Hi Tony,
Well iv installed the default RPMS via Centos (5.5)
Hmm, than you should probably ask CentOS guys for help. They apparently left
RHEL's libvirt but made their own qemu package. Since libvirt 0.6.3 wasn't
very smart, it had to be modified to support machine types provided by RHEL's
qemu. Newer libvirt releases have automatic runtime detection of supported
machine types so they don't suffer this issue.
How do I get around this? Isnt that kind of weird that you an install
a rhel
machine on what is essentially a rhel machine?
The OS you are trying to install inside a vm doesn't matter here. It's just an
issue of your host OS (which is not exactly RHEL).
To work around this, you basically have three options.
1. Do the install manually, that is download the images virt-install downloads
for you, take the XML generated by virt-install, add the "machine='pc'"

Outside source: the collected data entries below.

Lemma Task_poll_grows clock q w w' : Task_poll fut_poll clock q w = Some (tt, w') →
  (reads w ≤ reads w')%nat ∧ (progress (user w) ≤ progress (user w'))%nat.
Proof using Hmono.
  intros ([] & w1 & H1 & (t & w2 & H2 & H3)%M_bind_inv)%M_bind_inv.
  destruct (calm_emit _ _ _ _ H1) as [R1 U1]. destruct (calm_deref _ _ _ _ H2) as [R2 U2].
  destruct (future t) as [fut|]; [|done].
  apply M_bind_inv in H3 as (u & w3 & [= <- <-] & (r & w4 & Hi & H4)%M_bind_inv).
  destruct (calm_interp clock q _ _ _ _ Hi) as [R4 _].
  pose proof (interp_returns _ _ _ _ _ _ _ (Hmono fut (user w2)) Hi) as Hp.
  destruct r as [[f' u'] res]. apply M_bind_inv in H4 as ([] & w5 & [= <-] & H5).
  assert (C : Calm (with_user u' w4) w').
  { revert H5. destruct res as [[]|]; [|by apply calm_deref_mut].
    intros ([] & w6 & H5 & H6)%M_bind_inv.
    eapply Calm_trans; by eapply calm_deref_mut. }
  destruct C as [R5 U5]. rewrite U5. cbn in R5 |- *. unfold no_less in Hp. cbn in Hp.
  rewrite <-U1, <-U2. split; [lia|done].
Qed.

Lemma run_task_grows clock e q w w' : run_task fut_poll clock e q w = Some (tt, w') →
  (reads w ≤ reads w')%nat ∧ (progress (user w) ≤ progress (user w'))%nat.
Proof using Hmono.
  intros ([] & w1 & H1 & (t & w2 & H2 & ([] & w3 & H3 & H4)%M_bind_inv)%M_bind_inv)%M_bind_inv.
  destruct (calm_deref_mut _ _ _ _ _ H1) as [R1 U1].
  destruct (calm_deref _ _ _ _ H2) as [R2 U2].
  destruct (calm_deref_mut _ _ _ _ _ H3) as [R3 U3].
  rewrite <-U1, <-U2, <-U3. revert H4. destruct (negb _).
  { intros [= <-]. split; [lia|done]. }
  intros ([] & w4 & H4 & H5)%M_bind_inv.
  destruct (Task_poll_grows clock q w3 w4 H4) as [R4 P4].
  destruct (calm_update _ _ _ _ _ H5) as [R5 U5]. rewrite U5. split; [lia|done].
Qed.

Context (k : Timer.t → F) (at_ : Instant.t) (rest : U → Prog F (F * U * Poll unit)).
#[local] Abbreviation f := (suspended k at_).
Hypothesis Hawaits : awaits k rest.
Hypothesis Hrest : ∀ u, returns (more u) (rest u).
Hypothesis Hmax : Instant.as_ticks at_ < Instant.as_ticks Instant.MAX.

Lemma not_max : at_ ≠ Instant.MAX.
Proof using Hmax. clear -Hmax. intros ->. lia. Qed.

(** A task that is visited too early waits as before. *)
Definition early e p w : Prop := Waiting e w p at_ ∧ (heap w !! p ≫= future) = Some f.

Lemma deref_mut_inv q g t w w' : heap w !! q = Some t → deref_mut q g w = Some (tt, w') →
  w' = with_heap (<[q := g t]> (heap w)) w.
Proof. intros Hq. unfold deref_mut. rewrite Hq. by intros [= <-]. Qed.
Lemma deref_inv q (t t' : Task F) w w' : heap w !! q = Some t → deref q w = Some (t', w') →
  t' = t ∧ w' = w.
Proof. intros Hq. unfold deref. rewrite Hq. by intros [= <- <-]. Qed.

(** The future at its [await]: it goes on, or it registers its time again. *)
Lemma interp_await clock p t w u r w' : heap w !! p = Some t →
  interp clock p (fut_poll f u) w = Some (r, w') →
  (Instant.as_ticks at_ ≤ clock (reads w) ∧ ∃ w1, interp clock p (rest u) w1 = Some (r, w')) ∨
  (clock (reads w) < Instant.as_ticks at_ ∧ r = (f, u, Pending) ∧
    heap w' = <[p := registered at_ t]> (heap w) ∧ execs w' = execs w).
Proof using Hawaits.
  intros Hp. unfold suspended. rewrite Hawaits. cbn. intros (now & w1 & [= <- <-] & H)%M_bind_inv.
  unfold Instant.leb, Instant.as_ticks in *. cbn in H.
  destruct (Z.leb_spec (Instant.ticks at_) (clock (reads w))) as [Hle|Hlt]; cbn in H.
  - left. split; [done|]. eauto.
  - right. apply M_bind_inv in H as ([] & w2 & H2 & [= <- <-]).
    rewrite (register_timer_run at_ p t) in H2 by done. injection H2 as <-. done.
Qed.

Lemma Task_poll_await clock p t w w' : heap w !! p = Some t → future t = Some f →
  Task_poll fut_poll clock p w = Some (tt, w') →
  (progress (user w) < progress (user w'))%nat ∨
  (clock (reads w) < Instant.as_ticks at_ ∧
   heap w' !! p = Some (mkTask (raw (registered at_ t)) (Some f))).
Proof using Hawaits Hrest.
  intros Hp Hf ([] & w1 & [= <-] & (t' & w2 & H1 & H)%M_bind_inv)%M_bind_inv.
  apply (deref_inv p t) in H1 as [-> ->]; [|done]. rewrite Hf in H.
  apply M_bind_inv in H as (u & w1 & [= <- <-] & (r & w1 & Hi & H)%M_bind_inv). cbn in Hi.
  destruct (interp_await clock p t (emitted (EvPoll p) w) _ r w1 Hp Hi)
    as [(_ & w2 & Hr)|(Hlt & -> & Hh & _)].
  - left. pose proof (interp_returns _ _ _ _ _ _ _ (Hrest (user w)) Hr) as Hm.
    destruct r as [[f' u'] res]. apply M_bind_inv in H as ([] & w3 & [= <-] & H).
    assert (C : Calm (with_user u' w1) w').
    { revert H. destruct res as [[]|]; [|by apply calm_deref_mut].
      intros ([] & w6 & H5 & H6)%M_bind_inv. eapply Calm_trans; by eapply calm_deref_mut. }
    destruct C as [_ ->]. exact Hm.
  - right. split; [exact Hlt|]. apply M_bind_inv in H as ([] & w3 & [= <-] & H).
    apply (deref_mut_inv p _ (registered at_ t)) in H as ->; cbn; rewrite Hh; apply lookup_insert_eq.
Qed.

(** [TimerQueue::update] of a task with a time leaves it waiting. *)
Lemma update_waits e p t w w' : heap w !! p = Some t → spawned t = true →
  executor (raw t) = Some e → future t = Some f → expires_at (raw t) = at_ →
  TimerQueue_update e p w = Some (tt, w') → early e p w'.
Proof using Hmax.
  intros Hp Hs Hx Hf He. pose proof not_max as Hne. unfold TimerQueue_update.
  intros (t0 & w0 & H0 & H)%M_bind_inv. apply (deref_inv p t) in H0 as [-> ->]; [|done].
  rewrite He, bool_decide_true in H by done. cbv zeta in H.
  apply M_bind_inv in H as ([] & w1 & H1 & H). apply (deref_mut_inv p _ t) in H1; [|done].
  destruct (or_timer_flags t) as (S1 & _ & T1).
  set (t1 := upd_raw (set_state (fetch_or STATE_TIMER_QUEUED)) t) in *.
  assert (Hp1 : heap w1 !! p = Some t1) by (subst w1; apply lookup_insert_eq).
  assert (Hgoal : ∀ w2 t2, heap w2 !! p = Some t2 → spawned t2 = spawned t1 →
    timer_queued_flag t2 = timer_queued_flag t1 → executor (raw t2) = Some e →
    expires_at (raw t2) = at_ → future t2 = Some f → early e p w2).
  { intros w2 t2 Hp2 ? ? ? ? ?. split; [|by rewrite Hp2]. exists t2. split_and!; congruence. }
  destruct (negb _).
  - apply M_bind_inv in H as (ex & w2 & H2 & H). unfold deref_exec in H2.
    destruct (execs w1 !! e) as [ex0|]; [|done]. injection H2 as <- <-.
    apply M_bind_inv in H as ([] & w2 & H2 & H). apply (deref_mut_inv p _ t1) in H2; [|done].
    unfold deref_exec_mut in H. destruct (execs w2 !! e); [|done]. injection H as <-.
    eapply (Hgoal _ (upd_raw (set_timer_next (timer_queue ex0)) t1)); try done.
    subst w2. apply lookup_insert_eq.
  - injection H as <-. by eapply (Hgoal _ t1).
Qed.

Lemma min_max : Instant.min Instant.MAX at_ = at_.
Proof using Hmax.
  unfold Instant.min, Instant.leb. pose proof Hmax as H. unfold Instant.as_ticks in H.
  destruct (Z.leb_spec (Instant.ticks Instant.MAX) (Instant.ticks at_)); [lia|done].
Qed.

Lemma run_task_await clock e p t w w' : heap w !! p = Some t → spawned t = true →
  executor (raw t) = Some e → future t = Some f →
  run_task fut_poll clock e p w = Some (tt, w') →
  (progress (user w) < progress (user w'))%nat ∨
  (clock (reads w) < Instant.as_ticks at_ ∧ early e p w').
Proof using Hawaits Hrest Hmax.
  intros Hp Hs Hx Hf.
  intros ([] & w1 & H1 & (t2 & w2 & H2 & ([] & w3 & H3 & H)%M_bind_inv)%M_bind_inv)%M_bind_inv.
  apply (deref_mut_inv p _ t) in H1; [|done].
  assert (Hp1 : heap w1 !! p = Some (upd_raw (set_expires Instant.MAX) t))
    by (subst w1; apply lookup_insert_eq).
  apply (deref_inv p _ _ _ _ Hp1) in H2 as [-> ->].
  apply (deref_mut_inv p _ _ _ _ Hp1) in H3. fold (visited t) in H3.
  assert (Hp3 : heap w3 !! p = Some (visited t)) by (subst w3; apply lookup_insert_eq).
  assert (Hw : reads w3 = reads w ∧ user w3 = user w) by (by subst w3 w1).
  cbn in H. fold (spawned t) in H. rewrite Hs in H. cbn in H.
  apply M_bind_inv in H as ([] & w4 & Hpoll & Hupd).
  destruct Hw as [Hr Hu]. rewrite <-Hr, <-Hu.
  destruct (Task_poll_await clock p (visited t) w3 w4 Hp3 Hf Hpoll)
    as [Hlt|[Hlt Hp4]].
  - left. by destruct (calm_update _ _ _ _ _ Hupd) as [_ ->].
  - right. split; [done|]. eapply (update_waits e p _ w4 w' Hp4); try done.
    + change (spawned (visited t) = true). by rewrite visited_flags.
    + cbn. apply min_max.
Qed.

(** ** A pass *)
Context (D : gset ptr) (E : gset eid).
Hypothesis Hvalid : ∀ fut u, prog_valid D E (fut_poll fut u).

Definition monotone (clock : nat → Z) : Prop := ∀ i j, (i ≤ j)%nat → clock i ≤ clock j.

Lemma pass_grows clock e w w' : good D E w → has_alarm e w →
  run_queued fut_poll clock e w = Some (tt, w') →
  (progress (user w) ≤ progress (user w'))%nat.
Proof using Hmono Hvalid.
  intros [HS (rq & tq & I)] (ex & Hex & Hal) Hrun.
  pose proof (wp_pass fut_poll clock D E Hvalid e ex w rq tq
    (λ _ w1, progress (user w) ≤ progress (user w1))%nat I HS Hex) as H.
  apply wp_run in H as ([] & w1 & Hr1 & _ & Hm).
  - rewrite Hrun in Hr1. injection Hr1 as <-.
    by destruct (Hm Hal) as (w2 & Hle & _ & [_ ->] & _).
  - intros w0 w1 x _ _ [_ Hu]. cbn. by rewrite Hu.
  - intros l q w1 w2 _ Hle Hq. destruct (run_task_grows clock e q w1 w2 Hq). lia.
Qed.

(** In the middle of the pass that began in [w], the tasks of [l] having been visited. *)
Definition midway clock e p w (l : list ptr) w1 : Prop :=
  (reads w ≤ reads w1)%nat ∧ (progress (user w) ≤ progress (user w1))%nat ∧
  ((progress (user w) < progress (user w1))%nat ∨
   ∃ t, heap w1 !! p = Some t ∧ spawned t = true ∧ executor (raw t) = Some e ∧ future t = Some f ∧
     (p ∈ l → clock (reads w) < Instant.as_ticks at_ ∧ early e p w1)).

Lemma early_task e p w : early e p w → ∃ t, heap w !! p = Some t ∧
  spawned t = true ∧ executor (raw t) = Some e ∧ future t = Some f.
Proof.
  intros [(t & Hp & Hs & Hx & _) Hf]. rewrite Hp in Hf. by exists t.
Qed.

Lemma early_keeps e p w w' : early e p w → Keeps p w w' → early e p w'.
Proof.
  intros [(t & Hp & Hs & Hx & He & Ht) Hf] K. rewrite Hp in Hf. cbn in Hf.
  destruct (K t Hp Hs) as (t' & Hp' & Hw). destruct (Hw Hs) as (? & ? & ? & ? & ?).
  split; [exists t'; split_and!; congruence|]. rewrite Hp'. cbn. congruence.
Qed.

Lemma midway_visit clock e p w l q w1 w2 :
  monotone clock → midway clock e p w l w1 →
  run_task fut_poll clock e q w1 = Some (tt, w2) → midway clock e p w (l ++ [q]) w2.
Proof using Hawaits Hrest Hmax Hmono.
  intros Hclk (Hr & Hle & Hcase) Hrun.
  destruct (run_task_grows clock e q w1 w2 Hrun) as [R2 P2].
  split; [lia|]. split; [lia|]. destruct Hcase as [?|(t & Hp & Hs & Hx & Hf & Hv)]; [left; lia|].
  destruct (decide (q = p)) as [->|Hne].
  - destruct (run_task_await clock e p t w1 w2 Hp Hs Hx Hf Hrun)
      as [?|[Hlt He]]; [left; lia|right].
    destruct (early_task e p w2 He) as (t2 & ? & ? & ? & ?). exists t2.
    split_and!; [done..|]. intros _. split; [|done].
    pose proof (Hclk (reads w) (reads w1) Hr). lia.
  - right. pose proof (keeps_run_task p clock fut_poll e q Hne w1 tt w2 Hrun) as K.
    destruct (K t Hp Hs) as (t2 & Hp2 & Hw). destruct (Hw Hs) as (? & ? & _ & _ & ?).
    exists t2. split_and!; [done|done|congruence|congruence|].
    rewrite elem_of_app, list_elem_of_singleton. intros [Hin| ->]; [|done].
    destruct (Hv Hin) as [? He]. split; [done|]. by eapply early_keeps.
Qed.

Lemma pass_await clock e w p w' : good D E w → has_alarm e w →
  monotone clock → early e p w → run_queued fut_poll clock e w = Some (tt, w') →
  (progress (user w) < progress (user w'))%nat ∨
  clock (reads w) < Instant.as_ticks at_ ∧ early e p w'.
Proof using Hawaits Hrest Hmax Hmono Hvalid.
  intros [HS (rq & tq & I)] (ex & Hex & Hal) Hclk He Hrun.
  pose proof not_max as Hne.
  pose proof (wp_pass fut_poll clock D E Hvalid e ex w rq tq (midway clock e p w) I HS Hex) as H.
  apply wp_run in H as ([] & w1 & Hr1 & (rq' & tq' & I' & _ & _ & _ & _ & Hw) & Hm).
  - rewrite Hrun in Hr1. injection Hr1 as <-.
    destruct (Hm Hal) as (w2 & (_ & Hle & Hcase) & Q & [_ Hu] & Hkeep). rewrite Hu.
    destruct Hcase as [?|(t & Hp & Hs & Hx & Hf & Hv)]; [by left|right].
    destruct (qu_task _ _ Q p t Hp) as (t' & Hp' & _ & _ & _ & Hf').
    assert (Hfut : (heap w' !! p ≫= future) = Some f) by (rewrite Hp'; cbn; congruence).
    destruct (decide (p ∈ batch clock e ex w rq tq)) as [Hin|Hn].
    + destruct (Hv Hin) as [? [He2 _]]. split; [done|]. split; [by apply Hkeep|done].
    + destruct (Hw Hal p at_) as [Hlt Hon]; [by apply (Waiting_tq e w rq tq), He|done|done|].
      unfold Instant.leb in Hlt. apply Z.leb_gt in Hlt. split; [exact Hlt|].
      split; [by apply (Waiting_tq e w' rq' tq')|done].
  - intros w0 w2 x Hh Q [Hr Hu]. split; [exact Hr|]. cbn. rewrite Hu. split; [done|right].
    destruct (early_task e p w He) as (t & Hp & Hs & Hx & Hf). rewrite <-Hh in Hp.
    destruct (qu_task _ _ Q p t Hp) as (t' & Hp' & ? & ? & _ & ?). exists t'.
    split_and!; try congruence. by intros ?%not_elem_of_nil.
  - intros l q w2 w3 _ Hmid Hq. by eapply midway_visit.
Qed.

attribute in <type> element, define the XML using virsh define and start it
with virsh start.
2. Rename /usr/bin/qemu-system-x86_64 to /usr/bin/qemu-system-x86_64.orig,
create /usr/bin/qemu-system-x86_64 shell script, which executes
/usr/bin/qemu-system-x86_64.orig with -M pc instead of -M rhel5.4.0. Once you
have the machine installed, you can use virsh edit VM to change machine type
to 'pc' and then you can rename /usr/bin/qemu-system-x86_64.orig back to
/usr/bin/qemu-system-x86_64.
3. Install upstream virt-install and use its --machine as suggested by Cole.